Stephen Walt writes in On the Boston Marathon attacks Foreign Policy 04/16/2013:
There are now over 7 billion human beings on this planet, and roughly 313 million citizens here in America. It is inevitable that a tiny handful of these individuals will be driven ... to commit deliberate acts of violence against innocent people. And there is no reasonable way to prevent a few of those individuals from getting their hands on the materials needed to make a bomb. It has happened in Northern Ireland, in Iraq, in Afghanistan, in Istanbul, in Bali, at abortion clinics here in the United States. It has happened in the Moscow subway, in Madrid, and in Oklahoma City. Sometimes a political group is responsible; sometimes it is just an angry and warped individual. It happened yesterday, as well as throughout the 19th and 20th centuries.Tags: boston marathon bombing
We should by all means adopt prudent security procedures -- as Massachusetts officials did before yesterday's race -- and revise and update those procedures in light of experience. And when we do know what motivated this particular attack, we should consider if there was anything that we might have done to prevent the perpetrators from embarking on their evil course. We should be brave and honest enough to ask if this was some sort of warped response to something we had done and consider whether what we had done was appropriate or not. To ask that question in no way justifies the slaughter of innocents, but understanding a criminal's motivations might be part of making such events less likely in the future.

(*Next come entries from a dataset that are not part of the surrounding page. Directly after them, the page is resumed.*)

(** *** Decoding: string literals (unquoteBytes) *)

Definition hex_val (a : ascii) : option N :=
  let n := byte_val a in
  if in_range 48 57 a then Some (n - 48)%N
  else if in_range 97 102 a then Some (n - 87)%N
  else if in_range 65 70 a then Some (n - 55)%N
  else None.

Definition getu4 (a b c d : ascii) : option N :=
  a ← hex_val a; b ← hex_val b; c ← hex_val c; d ← hex_val d;
  Some (a * 4096 + b * 256 + c * 16 + d)%N.

(** [utf8.EncodeRune] of a code point that is no surrogate. *)
Definition utf8_encode (r : N) : string :=
  let b n := ascii_of_N n in
  if (r <? 128)%N then String (b r) EmptyString
  else if (r <? 2048)%N
  then String (b (192 + r / 64)%N) (String (b (128 + r mod 64)%N) EmptyString)
  else if (r <? 65536)%N
  then String (b (224 + r / 4096)%N)
         (String (b (128 + r / 64 mod 64)%N) (String (b (128 + r mod 64)%N) EmptyString))
  else String (b (240 + r / 262144)%N)
         (String (b (128 + r / 4096 mod 64)%N)
           (String (b (128 + r / 64 mod 64)%N) (String (b (128 + r mod 64)%N) EmptyString))).

Definition is_surrogate (r : N) : bool := (55296 <=? r)%N && (r <? 57344)%N.

(** [utf16.DecodeRune], [None] for [unicode.ReplacementChar]. *)
Definition utf16_pair (r1 r2 : N) : option N :=
  if (55296 <=? r1)%N && (r1 <? 56320)%N && (56320 <=? r2)%N && (r2 <? 57344)%N
  then Some ((r1 - 55296) * 1024 + (r2 - 56320) + 65536)%N else None.

Definition simple_escape (e : ascii) : option ascii :=
  if Ascii.eqb e dquote || Ascii.eqb e backslash || Ascii.eqb e "/" then Some e
  else if Ascii.eqb e "b" then Some "008"%char
  else if Ascii.eqb e "f" then Some "012"%char
  else if Ascii.eqb e "n" then Some "010"%char
  else if Ascii.eqb e "r" then Some "013"%char
  else if Ascii.eqb e "t" then Some "009"%char
  else None.

Definition emit (s : string) (r : option (string * list rune)) : option (string * list rune) :=
  '(t, l) ← r; Some (s +:+ t, l).

(** The rest of a string literal after its opening quote: its value and the
    input after the closing quote. *)
Fixpoint unquote (l : list rune) : option (string * list rune) :=
  match l with
  | [] => None
  | Multi m :: l' => emit m (unquote l')
  | Bad _ :: l' => emit fffd (unquote l')
  | Asc c :: l' =>
    if Ascii.eqb c dquote then Some (EmptyString, l')
    else if Ascii.eqb c backslash then
      match l' with
      | Asc e :: l2 =>
        match simple_escape e with
        | Some x => emit (String x EmptyString) (unquote l2)
        | None =>
          if Ascii.eqb e "u" then
            match l2 with
            | Asc h1 :: Asc h2 :: Asc h3 :: Asc h4 :: l3 =>
              match getu4 h1 h2 h3 h4 with
              | None => None
              | Some r =>
                if is_surrogate r then
                  match l3 with
                  | Asc s :: Asc u :: Asc g1 :: Asc g2 :: Asc g3 :: Asc g4 :: l4 =>
                    match (if Ascii.eqb s backslash && Ascii.eqb u "u"
                           then getu4 g1 g2 g3 g4 ≫= utf16_pair r else None) with
                    | Some rr => emit (utf8_encode rr) (unquote l4)
                    | None => emit fffd (unquote l3)
                    end
                  | _ => emit fffd (unquote l3)
                  end
                else emit (utf8_encode r) (unquote l3)
              end
            | _ => None
            end
          else None
        end
      | _ => None
      end
    else if (byte_val c <? 32)%N then None
    else emit (String c EmptyString) (unquote l')
  end.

But we are never going to return to some sort of peaceful Arcadia where America -- or the rest of the world -- is totally immune from senseless acts of violence like this one. There is no perfect defense and there never will be. And so our larger task is to build a resilient society that comes together when these tragedies occur, understands that the ultimate danger is limited, and that refuses to bend in the face of a sudden, shocking, and cowardly attack.